Product Uses Include
Rabbit skeletal muscle actin (Cat. # AKL99) has been modified to contain covalently linked biotin at random surface lysine residues. An activated ester of biotin is used to label the protein. The labeling stoichiometry has been determined to be approximately 1 biotin per actin monomer. Biotinylated actin has an approximate molecular weight of 43 kDa. AB07 is supplied as a lyophilized powder. The lyophilized protein when stored desiccated to < 10% humidity at 4°C is stable for 6 months. Th e protein should be reconstituted to 10 mg/ml with distilled water. The protein will then be in the following buffer: 5 mM Tris-HCl pH 8.0, 0.2 mM CaCl2, 0.2 mM ATP, 5% sucrose, and 1% dextran.
Protein purity is determined by scanning densitometry of Coomassie Blue stained protein on a 12% polyacrylamide gel. AB07 biotinylated actin is >99% pure. (see Figure 1.). No free biotin is apparent in the final product.
Figure 1. AB07 purity determination. A 10 µg sample of biotinylated actin (molecular weight approx. 43 kDa) was separated by electrophoresis in a 12% SDS-PAGE system. The protein was stained with Coomassie Blue. Protein quantitation was determined with the Precision Red Protein Assay Reagent (Cat.# ADV02).
The biological activity of biotinylated actin is determined from its ability to efficiently polymerize into filaments in vitro and separate from unpolymerized components in a spin down assay. Stringent quality control ensures that 80-90% of the biotinylated actin can polymerized in this assay. This is comparable to the polymerization capacity of unmodified actin (Cat. # AKL99).
To determine the efficiency of biotin labeling, nanogram amounts of biotinylated actin are separated by electrophoresis and electroblotted onto a nitrocellulose membrane.

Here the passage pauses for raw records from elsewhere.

(** ** The properties *)

(** C20: Decoding an encoded store gives the store without its sessions when every handle and the authority refer to a
    principal of the store and a detachment names the authority; otherwise it reports a corrupt object. *)
Theorem identity_roundtrip s : wf_identity s -> typed_identity s ->
  identity_decode (identity_encode s) = if readable s then Ok (set_sessions s ∅) else Err CorruptObject.
Proof. apply decode_encode_identity. Qed.

(** C38: The store that a successful principal removal leaves cannot be decoded once it is stored: the principal's handles stay. *)
Theorem removal_undecodable s id p s' : wf_identity s -> typed_identity s -> remove_principal s id = Ok (p, s') ->
  identity_decode (identity_encode s') = Err CorruptObject.
Proof.
  intros Hwf Ht E. rewrite decode_encode_identity; [|by eapply wf_remove|by eapply typed_remove]. pose proof E as E'.
  apply bind_Ok in E as (q & Hq%principal_Ok & E). destruct (_ && _); [done|]. injection E as -> <-.
  destruct (wi_principals _ Hwf id p Hq) as (_ & _ & _ & _ & Hh & _). unfold readable. cbn [id_handles principals].
  assert (handles_known (delete id (principals s)) (btree_iter (id_handles s)) = false) as ->; [|done].
  apply not_true_iff_false. unfold handles_known. rewrite forallb_forall. intros Hall.
  specialize (Hall (p_handle p, id)). rewrite bool_decide_eq_true in Hall. cbn in Hall. rewrite lookup_delete_eq in Hall.
  by destruct Hall as [? ?]; [apply list_elem_of_In, elem_of_btree_iter|].
Qed.

(** ** Replication of the authority *)

Section Replication.
Context `{hasher : Hasher} `{crypto : Crypto}.

Definition WITNESS_RECORD_TYPE : bytes := str "loom.identity.authority_witness.v1".

Record AuthorityWitness : Type := mkAuthorityWitness {
  w_authority : bytes; w_mode : AuthorityMode; w_generation : N; w_head : option Digest;
  snapshot_digest : Digest; latest_handoff_digest : option Digest;
}.

Definition digest_value (d : Digest) : Value := Array [Uint (algo_code (algo d)); Bytes (dbytes d)].
Definition optional_digest_value (d : option Digest) : Value := match d with Some d => digest_value d | None => Null end.

Definition witness_encode (w : AuthorityWitness) : bytes :=
  cbor_encode (Array [Text WITNESS_RECORD_TYPE; Bytes (w_authority w); Uint (authority_mode_to_u8 (w_mode w)); Uint (w_generation w);
    optional_digest_value (w_head w); digest_value (snapshot_digest w); optional_digest_value (latest_handoff_digest w)]).

Definition witness_digest (w : AuthorityWitness) (a : Algo) : Digest := hash a (witness_encode w).

Definition authority_witness s (a : Algo) : AuthorityWitness :=
  mkAuthorityWitness (a_authority (authority s)) (a_mode (authority s)) (a_generation (authority s)) (a_head (authority s))
    (hash a (identity_encode s)) ((fun e => hash a (signed_record e.2)) <$> last (handoffs_iter (handoffs s))).

Record SyncReport : Type := mkSyncReport { from_generation : N; to_generation : N; applied : bool; report_witness : AuthorityWitness }.

(** [self.authority.mode = mode] *)
Definition set_mode s (m : AuthorityMode) : IdentityStore :=
  set_authority s (mkAuthorityState m (a_authority (authority s)) (a_generation (authority s)) (a_head (authority s))) (handoffs s) (detach s).

(** One step of the loop over the later handoffs: the authority and the generation expected next. *)
Definition chain_step source (acc : bytes * N * bool) (h : Handoff) : res (bytes * N * bool) :=
  let '(expected_authority, expected_generation, _) := acc in
  if negb (bool_decide (h_from h = expected_authority)) then Err Conflict
  else if h_generation h <=? expected_generation then Err Conflict
  else _ ← verify_authority_handoff_signature source h; Ok (h_to h, h_generation h, true).

Definition later_handoffs source (g : N) : list Handoff :=
  filter (fun h => g < h_generation h) (map snd (handoffs_iter (handoffs source))).

Definition replicate_authority_from s source (a : Algo) (become_authority : bool) : res (SyncReport * IdentityStore) :=
  let from_g := a_generation (authority s) in
  let to_g := a_generation (authority source) in
  if to_g <? from_g then Err Conflict
  else if to_g =? from_g then
    let w := authority_witness (set_mode source (a_mode (authority s))) a in
    if bool_decide (dbytes (snapshot_digest (authority_witness s a)) = dbytes (snapshot_digest w)) then Ok (mkSyncReport from_g to_g false w, s)
    else Err Conflict
  else if bool_decide (is_Some (detach s)) || bool_decide (a_mode (authority source) = Detached) then Err Conflict
  else
    '(expected_authority, expected_generation, advanced) ←
      try_fold (chain_step source) (a_authority (authority s), from_g, false) (later_handoffs source from_g);
    if negb advanced || negb (expected_generation =? to_g) || negb (bool_decide (expected_authority = a_authority (authority source)))
    then Err Conflict
    else
      let s' := set_mode source (if become_authority then Authority else Mirror) in
      Ok (mkSyncReport from_g to_g true (authority_witness s' a), s').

The blot is then probed with streptavidin linked alkaline phosphatase. Quality control ensures that the biotin label on actin can be detected down to the 1 ng level of protein (see Figure 2). No free label is apparent in the final product.
Figure 2. Detection of 1 ng of biotinylated actin. Serial dilutions of biotinylated actin were separated by electrophoresis on a 12% polyacrylamide gel and blotted onto Nitrocellulose. The membrane was then probed with streptavidin alkaline phosphatase (Sigma) and detected with the 1-Step NBT/BCIP reagent (Pierce). Lane 1: 1000 ng, Lane 2: 100 ng, Lane 3: 10 ng, and Lane 4: 1 ng of biotinylated actin.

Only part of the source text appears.